CMS/yep1 CMS/yep1/slm_p11/MEp1_tp1 6908.33 .25 1942.64 .89 -735 0.3 270 .04 0 .04 105 .04

The tools mentioned after this make some assumptions about the naming conventions for volumes of interest in the SDF file.

In this case since the volume of interest (MEp1_tp1) is not directly placed in the mother volume (CMS/yep1) you should ignore the errors. Nevertheless you now know that in the disk reference frame the TP1 transfer plate center should be at (6908.33, 1942.64,-735), which you can compare with the photogrammetry measurements. Of course the transfer plate center does not appear directly in photogrammetry, since it is underneath a plate underneath the SLM reference DCOPS, but you can figure out where it should be.

If you want to retrieve the transfer plate positions in their respective SLM coordinate systems you can do something like

grep ‘^CMS.ye…slm_... ‘ new.frame | grep _tp | awk ‘{print $2,$3,$5,$7}’

There is a space before the second quote mark, of course. The output will be a list with the name and the x, y, and z positions.
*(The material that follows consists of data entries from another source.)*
Lemma Finish_ok r :
  tame r -> exists r', TableBuilder_Finish r = Ok (r', status r') /\
  (tb_ok r' = true -> tb_ok (TableBuilder_Flush r) = true /\
     (exists more, contents r' = contents (TableBuilder_Flush r) ++ more) /\
     (size (contents r') < 2 ^ 32 -> forall st seps, good (TableBuilder_Flush r) st seps [] ->
        ascending (concat (map fst st)) -> weight (concat (map fst st)) < 2 ^ 30 ->
        filter_lawful (concat (map fst st)) -> 1 <= interval ->
        exists ps, table_layout o (contents r') ps /\ gap_ok ps /\ all_pairs ps = concat (map fst st))).
Proof.
  intros Ht. apply Flush_tame in Ht. unfold TableBuilder_Finish. set (r0 := TableBuilder_Flush r) in *.
  cbv zeta. set (r1 := set_closed r0). assert (Ht1 : tame r1) by exact Ht.
  destruct (write_filter_block r1) as [r2 fh] eqn:E2. apply write_filter_ok in E2 as [Ho2 H2].
  pose proof (tame_outputs _ _ Ho2 Ht1) as [Hopt2 Hfb2].
  destruct (write_metaindex_ok r2 fh Hopt2 Hfb2) as (r3 & mh & -> & Ho3 & H3). cbn [res_bind].
  destruct (outputs_trans _ _ _ Ho2 Ho3) as (f3 & off3 & s3 & E3).
  destruct (write_index_block r3) as [r4 ih] eqn:E4. rewrite E3 in E4.
  pose proof (write_index_ok r1 f3 off3 s3 r4 ih E4 (proj1 Ht1)) as Hidx4. rewrite <- E3 in Hidx4.
  eexists. split; [done|]. intros H5. apply write_footer_ok in H5 as [Hok4 Hc5].
  destruct (Hidx4 Hok4) as (Hok3 & Hx4 & H4).
  assert (Hok3' : tb_ok r3 = true) by (by rewrite E3). destruct (H3 Hok3') as (Hok2 & Hx3 & Hm).
  destruct (H2 Hok2) as (Hok1 & Hx2 & Hf). split; [exact Hok1|].
  pose proof (extends_trans _ _ _ Hx2 (extends_trans _ _ _ Hx3 Hx4)) as Hx.
  split; [destruct Hx as [[more Hmore] _]; eexists; rewrite Hc5, Hmore; by rewrite <- app_assoc|].
  intros Hsz st seps Hg Ha Hw Hl Hint.
  assert (Hg1 : good r1 st seps []) by (by destruct Hg as [[] []]).
  destruct (finish_index_ok r1 st seps Hg1 Ha) as (seps' & Hc & Hp).
  pose proof (g_offset _ _ _ _ (proj1 Hg1)) as Hoff1.
  assert (Hsz4 : size (contents r4) < 2 ^ 32).
  { rewrite Hc5, size_app in Hsz. pose proof (size_nonneg (Footer_EncodeTo (MkFooter mh ih) [])). lia. }
  pose proof (extends_size _ _ Hx4) as Hle4. pose proof (extends_size _ _ Hx3) as Hle3.
  assert (Hoff2 : offset r2 = size (contents r2)) by (apply Hx2; [done|lia]).
  assert (Hoff3 : offset r3 = size (contents r3)) by (apply Hx3; [done|lia]).
  pose proof (Hf Hoff1 ltac:(lia)) as Hf'. pose proof (g_index _ _ _ _ Hc) as Hidx.
  assert (Hfb : filter_block (finish_index r1) = filter_block r1) by (unfold finish_index; by destruct (pending_index_entry r1)).
  assert (Hcon : contents (finish_index r1) = contents r1) by (unfold finish_index; by destruct (pending_index_entry r1)).
  destruct Hm as [Hmh Hmb]; [|done|lia|].
  { apply (meta_size _ _ Hl). intros Hne. destruct (filter_block r1) as [[p fb]|] eqn:Efb; [by destruct Hf'|].
    by destruct Hne, (proj1 (proj2 Ht1)). }
  destruct H4 as [Hih Hib]; [|by rewrite E3 in Hoff3|done|].
  { rewrite Hidx. apply (index_raw_size (finish_index r1) st seps' Hc Hp); [|done]. rewrite Hcon.
    pose proof (extends_size _ _ Hx2). lia. }
  rewrite Hidx in Hib. exists (parts_of seps' st).
  apply (finish_layout (finish_index r1) _ st seps' (contents r4) mh ih fh); try done.
  - destruct Hx as [[more Hmore] _]. exists more. by rewrite Hcon.
  - by apply (block_at_extends _ _ _ _ Hx4).
  - rewrite Hfb. destruct (filter_block r1) as [[p fb]|]; [|done]. destruct Hf' as (Hfh & Hat & Hfs).
    split_and!; try done. apply (block_at_extends r2); [by apply (extends_trans _ r3)|done].
Qed.
End building.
The obvious thing to do with such a framework file is to generate an awk script that will use the transfer plate positions from the framework file and rewrite an SDF file to use the corrected positions. This is possible using a script found in http://www.hep.wisc.edu/~jnb/cms/tools/makeNewTPAwkFile.com

The usage is

./makeNewTPAwkFile.com new.frame

It will generate a new file called new.frametimestamp.awk where the “timestamp” is a 10-digit number reflecting when the file was created, for instance 1262890809.
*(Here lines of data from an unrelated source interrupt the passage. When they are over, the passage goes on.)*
Lemma entry_le j0 j p0 p :
  (j0 <= j)%nat -> entries !! j0 = Some p0 -> entries !! j = Some p -> cmp_Compare (ukey p0) (ukey p) <= 0.
Proof.
  intros Hj H0 H1. destruct (Nat.eq_dec j0 j) as [->|].
  - rewrite H0 in H1. injection H1 as ->. rewrite cmp_refl. lia.
  - destruct (entry_order j0 j p0 p ltac:(lia) H0 H1) as [|[]]; lia.
Qed.

Lemma live_spec j :
  live_ j = true <-> exists p, entries !! j = Some p /\ visible snap p = true /\ type p.1 = kTypeValue /\
    forall j0 p0, (j0 < j)%nat -> entries !! j0 = Some p0 -> visible snap p0 = true ->
      cmp_Compare (ukey p0) (ukey p) <> 0.
Proof.
  unfold live. destruct (entries !! j) as [p|] eqn:E; [|split; [done|by intros (p & ? & _)]].
  rewrite !andb_true_iff, forallb_forall, Z.eqb_eq. split.
  - intros [[Hv Ht] Hall]. exists p. split_and!; try done. intros j0 p0 Hj H0 Hv0 Heq.
    assert (Hin : In p0 (take j entries)).
    { apply list_elem_of_In, (list_elem_of_lookup_2 _ j0). by rewrite lookup_take_lt. }
    specialize (Hall p0 Hin). unfold same_user_key in Hall. by rewrite Hv0, Heq in Hall.
  - intros (p' & [= <-] & Hv & Ht & Hall). split; [done|]. intros q Hq.
    apply list_elem_of_In, list_elem_of_lookup in Hq as [j0 Hq]. apply lookup_take_Some in Hq as [Hq Hj].
    destruct (visible snap q) eqn:Hvq; [|done]. unfold same_user_key. cbn [andb].
    destruct (Z.eqb_spec (cmp_Compare (ukey q) (ukey p)) 0) as [E0|]; [|done].
    by destruct (Hall j0 q Hj Hq Hvq).
Qed.

(** *** Steps of the internal iterator *)

Lemma at_entry it j : at_ it (Some j) -> exists p, entries !! j = Some p.
Proof.
  intros Hi. apply (iterates_reads _ _ _) in Hi as (_ & Hc & _).
  destruct (proj1 Hc ltac:(by eexists)) as [x Hx]. cbn in Hx. rewrite list_lookup_fmap in Hx.
  destruct (entries !! j); [by eexists|done].
Qed.

Lemma at_read it j p :
  at_ it (Some j) -> entries !! j = Some p ->
  it_Valid it = true /\ it_key it = AppendInternalKey [] p.1 /\ it_value it = Ok p.2.
Proof.
  intros Hi Hj. split; [by rewrite (iterates_valid _ _ _ Hi), bool_decide_eq_true_2 by eauto|].
  apply (iterates_key _ _ _ _ _ Hi). cbn. by rewrite list_lookup_fmap, Hj.
Qed.

Lemma at_none it : at_ it None -> it_Valid it = false.
Proof. intros Hi. rewrite (iterates_valid _ _ _ Hi). apply bool_decide_eq_false_2. by intros []. Qed.

Lemma at_next it j :
  at_ it (Some j) ->
  exists it', it_Next it = Ok it' /\ at_ it' (if (S j <? n)%nat then Some (S j) else None).
Proof.
  intros Hi. destruct (iterates_step it _ _ OpNext (if (S j <? n)%nat then Some (S j) else None) Hi)
    as (it' & E & Hi'); [cbn; by rewrite length_map|]. by exists it'.
Qed.

Lemma at_prev it j :
  at_ it (Some j) ->
  exists it', it_Prev it = Ok it' /\ at_ it' (match j with O => None | S j => Some j end).
Proof.
  intros Hi. destruct (iterates_step it _ _ OpPrev (match j with O => None | S j => Some j end) Hi)
    as (it' & E & Hi'); [done|]. by exists it'.
Qed.

Lemma parse_internal j p : entries !! j = Some p -> ParseInternalKey (AppendInternalKey [] p.1) = Some p.1.
Proof.
  intros Hj. destruct (entry_ok _ _ Hj) as [[Hs Ht] _]. destruct p as [[u sq ty] v].
  by apply (ParseInternalKey_InternalKey u sq ty).
Qed.

Lemma extract_entry p : ExtractUserKey (AppendInternalKey [] p.1) = ukey p.
Proof. destruct p as [[u sq ty] v]. apply (ExtractUserKey_app u). Qed.

Lemma ParseKey_at s j p :
  sampling_ok s -> at_ (iter_ s) (Some j) -> entries !! j = Some p ->
  exists s', ParseKey s = Ok (s', Some p.1) /\ same_core s s'.
Proof.
  intros Hs Hi Hj. destruct (at_read _ _ _ Hi Hj) as (_ & Hk & Hv). unfold ParseKey. rewrite Hk, Hv.
  cbn [res_bind]. destruct (entry_ok _ _ Hj) as [_ Hfits]. cbn [pack fst snd] in Hfits.
  set (b := size _ + size _) in *. destruct (sample_loop_ok (AppendInternalKey [] p.1) b (sample_fuel b) s Hs Hfits)
    as (s' & -> & (db & rnd & u & -> & Hr & Hu) & Hge).
  { unfold sample_fuel. destruct Hs as [_ Hs]. lia. }
  cbn [res_bind]. rewrite (parse_internal j p Hj). eexists. split; [reflexivity|]. eexists _, _, _. split; [reflexivity|].
  split; [exact Hr|]. cbn in Hu, Hge |- *. pose proof (size_nonneg (AppendInternalKey [] p.1)).
  pose proof (size_nonneg p.2). unfold b in *. lia.
Qed.

(** *** The states that stand at a cursor *)

(** A visible entry of the user key of [p] lies below [b]. *)
Definition seen_before (b : nat) p : Prop :=
  exists j0 p0, (j0 < b)%nat /\ entries !! j0 = Some p0 /\ visible snap p0 = true /\
    cmp_Compare (ukey p0) (ukey p) = 0.

(** Where the internal iterator may be while the one before it shows [j] in reverse:
    no visible entry lies between. *)
Definition stop (c : cursor) (j : nat) p : Prop :=
  match c with
  | None => forall m q, (m < j)%nat -> entries !! m = Some q -> visible snap q = false
  | Some i => (i < j)%nat /\
      (forall m q, (i < m < j)%nat -> entries !! m = Some q -> visible snap q = false) /\
      exists q, entries !! i = Some q /\ cmp_Compare (ukey q) (ukey p) < 0
  end.

Definition common s : Prop :=
  sampling_ok s /\ sequence_ s = snap /\ Status_ok (status_ s) = true.

Definition shows s (c : cursor) : Prop :=
  common s /\ (exists ci, at_ (iter_ s) ci) /\ valid_ s = bool_decide (is_Some c) /\
  match c with
  | None => True
  | Some i => exists j p, positions live_ n !! i = Some j /\ entries !! j = Some p /\
      match direction_ s with
      | kForward => at_ (iter_ s) (Some j)
      | kReverse => saved_key_ s = ukey p /\ saved_value_ s = p.2 /\
          exists ci, at_ (iter_ s) ci /\ stop ci j p
      end
  end.

Lemma live_not_seen j p : live_ j = true -> entries !! j = Some p -> ~ seen_before j p.
Proof.
  intros Hl Hj (j0 & p0 & Hj0 & H0 & Hv & Hc). apply live_spec in Hl as (p' & Hp' & _ & _ & Hall).
  rewrite Hj in Hp'. injection Hp' as <-. by destruct (Hall j0 p0 Hj0 H0 Hv).
Qed.

Lemma not_seen_live j p :
  entries !! j = Some p -> visible snap p = true -> type p.1 = kTypeValue -> ~ seen_before j p ->
  live_ j = true.
Proof.
  intros Hj Hv Ht Hn. apply live_spec. exists p. split_and!; try done. intros j0 p0 Hj0 H0 Hv0 Hc.
  apply Hn. by exists j0, p0.
Qed.

Lemma live_visible j p : live_ j = true -> entries !! j = Some p -> visible snap p = true /\ type p.1 = kTypeValue.
Proof. intros Hl Hj. apply live_spec in Hl as (p' & Hp' & Hv & Ht & _). rewrite Hj in Hp'. by injection Hp' as <-. Qed.

(** *** Moving forward *)

(** From [j] on, exactly the entries whose user key was seen below [b] are skipped. *)
Definition skip_inv (b j : nat) (skipping : bool) (skip : bytes) : Prop :=
  forall k p, (j <= k)%nat -> entries !! k = Some p -> visible snap p = true ->
    (seen_before b p <-> skipping = true /\ cmp_Compare (ukey p) skip <= 0).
The resulting file can be used as (for example)

awk –f new.frame1262890809.awk PlusEndcap.sdf >PlusEndcap_Version_1.sdf

cocoa PlusEndcap_Version_1.sdf >/scratch/jnb/plusendcap_version_1.log

This of course results in a new report.out file, this time containing the fits for the Plus Endcap. You may extract the information as you please, but I use a tool called collectData.sh found at

http://www.hep.wisc.edu/~jnb/cms/tools/collectData.sh

which invokes the getframeALL.awk script mentioned above, together with several other tools:

http://www.hep.wisc.edu/~jnb/cms/tools/trimChiFile.sh

http://www.hep.wisc.edu/~jnb/cms/tools/massageChiFile.awk

http://www.hep.wisc.edu/~jnb/cms/tools/dowelx.sed

I use it by

./collectData.sh plusendcap_version_1

Where the argument passed is the log file name without the .log ending. This particular tool looks in /scratch/jnb for the log file—you will want to change this.
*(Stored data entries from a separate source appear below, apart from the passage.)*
Definition num_files (i : LevelFileNumIterator) : Z := Z.of_nat (length (flist_ i)).
Definition set_index (i : LevelFileNumIterator) (index : Z) : LevelFileNumIterator := MkLevelFiles (flist_ i) index.

(** The file number and size as 16 bytes. *)
Definition file_value (f : FileMetaData) : bytes := EncodeFixed64 (number f) ++ EncodeFixed64 (file_size f).

#[export] Instance LevelFile_Iterator : Iterator LevelFileNumIterator := {|
  it_Valid i := index_ i <? num_files i;
  it_Seek i target := let? index := FindFile (flist_ i) target in Ok (set_index i index);
  it_SeekToFirst i := Ok (set_index i 0);
  it_SeekToLast i := Ok (set_index i (match flist_ i with [] => 0 | _ => u32 (num_files i - 1) end));
  it_Next i := Ok (set_index i (u32 (index_ i + 1)));
  it_Prev i := Ok (set_index i (if index_ i =? 0 then u32 (num_files i) else index_ i - 1));
  it_key i := match flist_ i !! Z.to_nat (index_ i) with Some f => largest f | None => [] end;
  it_value i :=
    match flist_ i !! Z.to_nat (index_ i) with Some f => Ok (file_value f) | None => Undefined end;
  it_status i := Status_OK
|}.
End search.

(** ** Sorted files *)

Section proofs.
Context `{C : Comparator} `{!ComparatorLaws C}.
Abbreviation icmp := (Internal_Compare C).

(** The pairs the iterator shows. *)
Definition level_entries (files : list FileMetaData) : list (bytes * bytes) :=
  map (fun f => (largest f, file_value f)) files.

(** Files in order, none overlapping the next. *)
Record disjoint_files (files : list FileMetaData) : Prop := {
  df_range f : f ∈ files -> icmp (smallest f) (largest f) <= 0;
  df_order i j f g : (i < j)%nat -> files !! i = Some f -> files !! j = Some g -> icmp (largest f) (smallest g) < 0
}.

Lemma icmp_lt_le_trans a b c : icmp a b < 0 -> icmp b c <= 0 -> icmp a c < 0.
Proof. apply (cmp_lt_le_trans (C := InternalKeyComparator C)). Qed.

Lemma icmp_le_lt_trans a b c : icmp a b <= 0 -> icmp b c < 0 -> icmp a c < 0.
Proof. apply (cmp_le_lt_trans (C := InternalKeyComparator C)). Qed.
It creates several files, which (continuing with this naming convention) are

plusendcap_version_1.input.datafile

plusendcap_version_1.chi

plusendcap_version_1.tp.in.slm.gp

plusendcap_version_1.tp.in.slm

plusendcap_version_1.laser.data

plusendcap_version_1.frame

plusendcap_version_1.dowel.data

plusendcap_version_1.chamber

plusendcap_version_1.tp.in.slm.list

Which of these are actually going to be useful depends on the cocoa job that was just run. In the case described, where we ran on an Endcap, the .frame and the .chamber files are of interest. The .frame file is a framework file of the type described above. The .chamber file lists the chamber names, and centers and rotations in the CMS coordinate system, and the rotations in the SLM coordinate system.

Interpolation of Results

When interpolating for the ME1 chambers I found that while sometimes a simple sine wave fit described the variation well enough, several times it did not. I eyeballed the results and selected a linear interpolation when the plots didn’t look right. The fit/interpolation program I used was

http://www.hep.wisc.edu/~jnb/cms/25Oct2009/stationrings.gp

This uses the Pari/GP system. Obviously it would require fresh data, and I don’t know if you have gp available on your system. It shouldn’t be hard to rewrite in C if that proves necessary. I like Pari because it lets me do rapid prototyping without having to fiddle with matrices and pointers in C++.

The output is a list of chamber names and positions of the type being fit for. It only interpolates one kind of measurement at a time (X or Y or Z or rotation about X, etc), so this would have to be run and examined 6 times for every ring, and then the results collected to be written into a SQLite file. I have never done the latter.